§ Problem requirements
Count how many lines of the material contain the string "exact", then give that number and nothing more.

§ Available data

Lemma suffix_text pre post dev :
  opt_pre_u64 pre -> opt_u64 post -> opt_u64 dev ->
  version_text (pre_text pre) /\ version_text (post_text post) /\ version_text (dev_text dev).
Proof.
  intros Hp Hq Hd. split_and!.
  - destruct pre as [[k n]|]; [|constructor]. apply Forall_app.
    split; [by destruct k; repeat constructor|by apply print_u64_text].
  - destruct post as [n|]; [|constructor]. apply Forall_app.
    split; [by repeat constructor|by apply print_u64_text].
  - destruct dev as [n|]; [|constructor]. apply Forall_app.
    split; [by repeat constructor|by apply print_u64_text].
Qed.

(** The numbers of a real version are component numbers. *)
Lemma real_numbers v :
  version_real v ->
  is_number (version_epoch v) /\ Forall is_number (version_release v) /\
  from_option (fun p => is_number (pre_number p)) True (version_pre v) /\
  from_option is_number True (version_post v) /\ from_option is_number True (version_dev v).
Proof.
  intros [[W _] R]. apply version_rep_wf_full in W. autorewrite with full.
  destruct W as [We Wr Wp Wq Wd _ _ _], R as [_ _ _ Re Rr Rp Rq Rd].
  unfold opt_pre_u64, opt_u64, is_u64 in *. split_and!.
  - split; [apply We|done].
  - apply Forall_forall. intros n Hn. rewrite Forall_forall in Wr, Rr.
    split; [by apply Wr|by apply Rr].
  - destruct (full_pre _); [|done]. cbn in *. unfold is_number. lia.
  - destruct (full_post _); [|done]. cbn in *. unfold is_number. lia.
  - destruct (full_dev _); [|done]. cbn in *. unfold is_number. lia.
Qed.

Lemma version_display_chars v :
  version_parsed v -> version_text (version_display v).
Proof.
  intros [HR HC]. destruct (version_display_text v (proj2 (proj1 HR))) as (n & ns & Er & ->).
  pose proof (version_rep_wf_full v (proj1 (proj1 HR))) as W.
  pose proof (fwf_release _ W) as Wr. rewrite <- release_full, Er in Wr.
  inversion Wr as [|?? Hn Hns]; subst.
  pose proof (fwf_epoch _ W) as We. rewrite <- epoch_full in We.
  destruct (suffix_text (version_pre v) (version_post v) (version_dev v)) as (? & ? & ?);
    [rewrite pre_full; apply W|rewrite post_full; apply W|rewrite dev_full; apply W|].
  destruct (version_local v) as [segs|] eqn:El.
  2: { destruct HR as [_ R]. rewrite local_full in El. by destruct (real_local _ R). }
  repeat (apply Forall_app; split); try done.
  - destruct (_ =? 0); [constructor|]. apply Forall_app.
    split; [by apply print_u64_text|by repeat constructor].
  - by apply print_u64_text.
  - by apply dots_text.
  - by apply local_text_chars.
Qed.

Lemma version_text_bytes l : version_text l -> Forall is_u8 l.
Proof.
  intros H. eapply Forall_impl; [exact H|]. intros b.
  unfold version_char, is_ascii_digit, is_ascii_lowercase, is_u8, U8_MAX.
  rewrite !orb_true_iff, !andb_true_iff, !Z.leb_le, !Z.eqb_eq. lia.
Qed.

(** A printed version starts with a digit. *)
Lemma version_display_head v :
  version_parsed v -> exists b l, version_display v = b :: l /\ is_digit b.
Proof.
  intros [HR _]. destruct (version_display_text v (proj2 (proj1 HR))) as (n & ns & Er & ->).
  destruct (real_numbers v HR) as (He & Hr & _). rewrite Er in Hr. inversion Hr as [|?? Hn _]; subst.
  destruct (_ =? 0).
  - apply (numeral_head (print_u64 n) n), print_numeral, Hn.
  - rewrite <- app_assoc. apply (numeral_head _ (version_epoch v)), print_numeral, He.
Qed.

Lemma full_eta v segs :
  version_real v -> version_local v = Segments segs ->
  version_make_full v = mkFull (version_epoch v) (version_release v) (version_pre v)
    (version_post v) (version_dev v) (Segments segs) None None.
Proof.
  intros [_ [Hmin Hmax _ _ _ _ _ _]] El. rewrite <- El. autorewrite with full.
  destruct (version_make_full v). cbn in *. by subst.
Qed.

Lemma display_parse_pattern v :
  version_parsed v ->
  exists w, version_pattern_from_str (version_display v) = Done (mkPattern w false) /\
    version_real w /\ version_make_full w = version_make_full v.
Proof.
  intros HP. pose proof HP as [HR HC]. destruct (version_local v) as [segs|] eqn:El.
  2: { destruct HR as [_ R]. rewrite local_full in El. by destruct (real_local _ R). }
  cbn in HC. unfold version_pattern_from_str.
  pose proof (version_text_bytes _ (version_display_chars v HP)) as HB.
  rewrite (parse_pattern_is_slow _ HB).
  destruct (real_numbers v HR) as (He & Hr & Hp & Hq & Hd).
  destruct (version_display_text v (proj2 (proj1 HR))) as (n & ns & Er & Et).
  pose proof (full_eta v segs HR El) as Ef. rewrite El in Et. rewrite Er in Hr, Ef.
  inversion Hr as [|?? Hn Hns]; subst.
  set (suffix := pre_text _ ++ _) in Et.
  destruct (pre_text_stops (version_pre v) (post_text (version_post v) ++
    dev_text (version_dev v) ++ local_text (Segments segs))) as (S1 & S2 & S3).
  { apply post_text_follow, dev_text_follow, local_follow. }
  destruct (parse_slow_head (version_display v) _ (version_epoch v) (print_u64 n) n
    (print_u64 <$> ns) ns suffix HB Et) as (i & r & -> & W & R & Es).
  { by apply epoch_text_print. }
  { by apply print_numeral. }
  { apply Forall2_fmap_l. clear -Hns. induction Hns; constructor; [by apply print_numeral|done]. }
  { exact S1. } { exact S2. } { exact S3. }
  rewrite (parse_suffixes_text _ _ _ _ _ _ _ _ W R) by done.
  set (s := mkParser _ _ _ _ _ _ _ _ _).
  assert (parser_wf s) as Ws by (destruct W; split; done).
  destruct (into_pattern_spec s Ws) as (w & -> & Hw & Ew).
  { unfold s. cbn. by rewrite Es. }
  exists w. split; [done|]. split; [done|]. rewrite Ew, Ef. unfold gathered, s. cbn. by rewrite Es.
Qed.

Lemma display_parse v :
  version_parsed v ->
  exists w, version_from_str (version_display v) = Done w /\
    version_real w /\ version_make_full w = version_make_full v.
Proof.
  intros H. destruct (display_parse_pattern v H) as (w & E & Hw). exists w. split; [|done].
  unfold version_pattern_from_str in E. unfold version_from_str, parse. by rewrite E.
Qed.

(** A printed release followed by a wildcard is read back as a pattern. *)
Lemma display_parse_wildcard v :
  version_parsed v -> version_pre v = None -> version_post v = None -> version_dev v = None ->
  version_local v = local_empty ->
  exists w, version_pattern_from_str (version_display v ++ bytes ".*") = Done (mkPattern w true) /\
    version_real w /\ version_make_full w = version_make_full v.
Proof.
  intros HP Ep Eq Ed El. pose proof HP as [HR _]. unfold version_pattern_from_str.
  assert (Forall is_u8 (version_display v ++ bytes ".*")) as HB.
  { apply Forall_app. split; [by apply version_text_bytes, version_display_chars|].
    by repeat constructor. }
  rewrite (parse_pattern_is_slow _ HB). destruct (real_numbers v HR) as (He & Hr & _).
  destruct (version_display_text v (proj2 (proj1 HR))) as (n & ns & Er & Et).
  rewrite Ep, Eq, Ed, El in Et. cbn [pre_text post_text dev_text local_text local_empty app] in Et.
  rewrite app_nil_r in Et. pose proof (full_eta v [] HR El) as Ef. rewrite Er, Ep, Eq, Ed in *.
  inversion Hr as [|?? Hn Hns]; subst.
  set (t := if version_epoch v =? 0 then [] else print_u64 (version_epoch v) ++ [33]) in Et.
  assert (version_display v ++ bytes ".*" =
    t ++ print_u64 n ++ dots (print_u64 <$> ns) ++ bytes ".*") as Ew0
    by (by rewrite Et, <- !app_assoc).
  destruct (parse_slow_release (version_display v ++ bytes ".*") t (version_epoch v) (print_u64 n) n
    (print_u64 <$> ns) ns (bytes ".*") HB Ew0) as (i & r & -> & W & R & Es).
  { by apply epoch_text_print. }
  { by apply print_numeral. }
  { apply Forall2_fmap_l. clear -Hns. induction Hns; constructor; [by apply print_numeral|done]. }
  { by split. }
  { done. }
  set (s := after_head _ _ _ _) in *. unfold parse_wildcard.
  rewrite (bump_if_app (bytes ".*") s []) by (done || by rewrite app_nil_r). cbn [negb].
  rewrite is_done_rest, rest_advance, R. cbn [outcome_bind negb].
  change (drop (length (bytes ".*")) (bytes ".*")) with (@nil Z). cbn [negb outcome_bind].
  set (s' := set_p_wildcard _ true).
  assert (parser_wf s') as Ws.
  { pose proof (f_equal length R) as L. rewrite rest_length in L by done.
    change (length (bytes ".*")) with 2%nat in L.
    destruct W. split; simpl in *; try done. lia. }
  destruct (into_pattern_spec s' Ws) as (w & -> & Hw & Ew).
  { unfold s', s. cbn. by rewrite Es. }
  exists w. split; [done|]. split; [done|]. rewrite Ew, Ef. unfold gathered, s', s. cbn. by rewrite Es.
Qed.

§ Answer space
2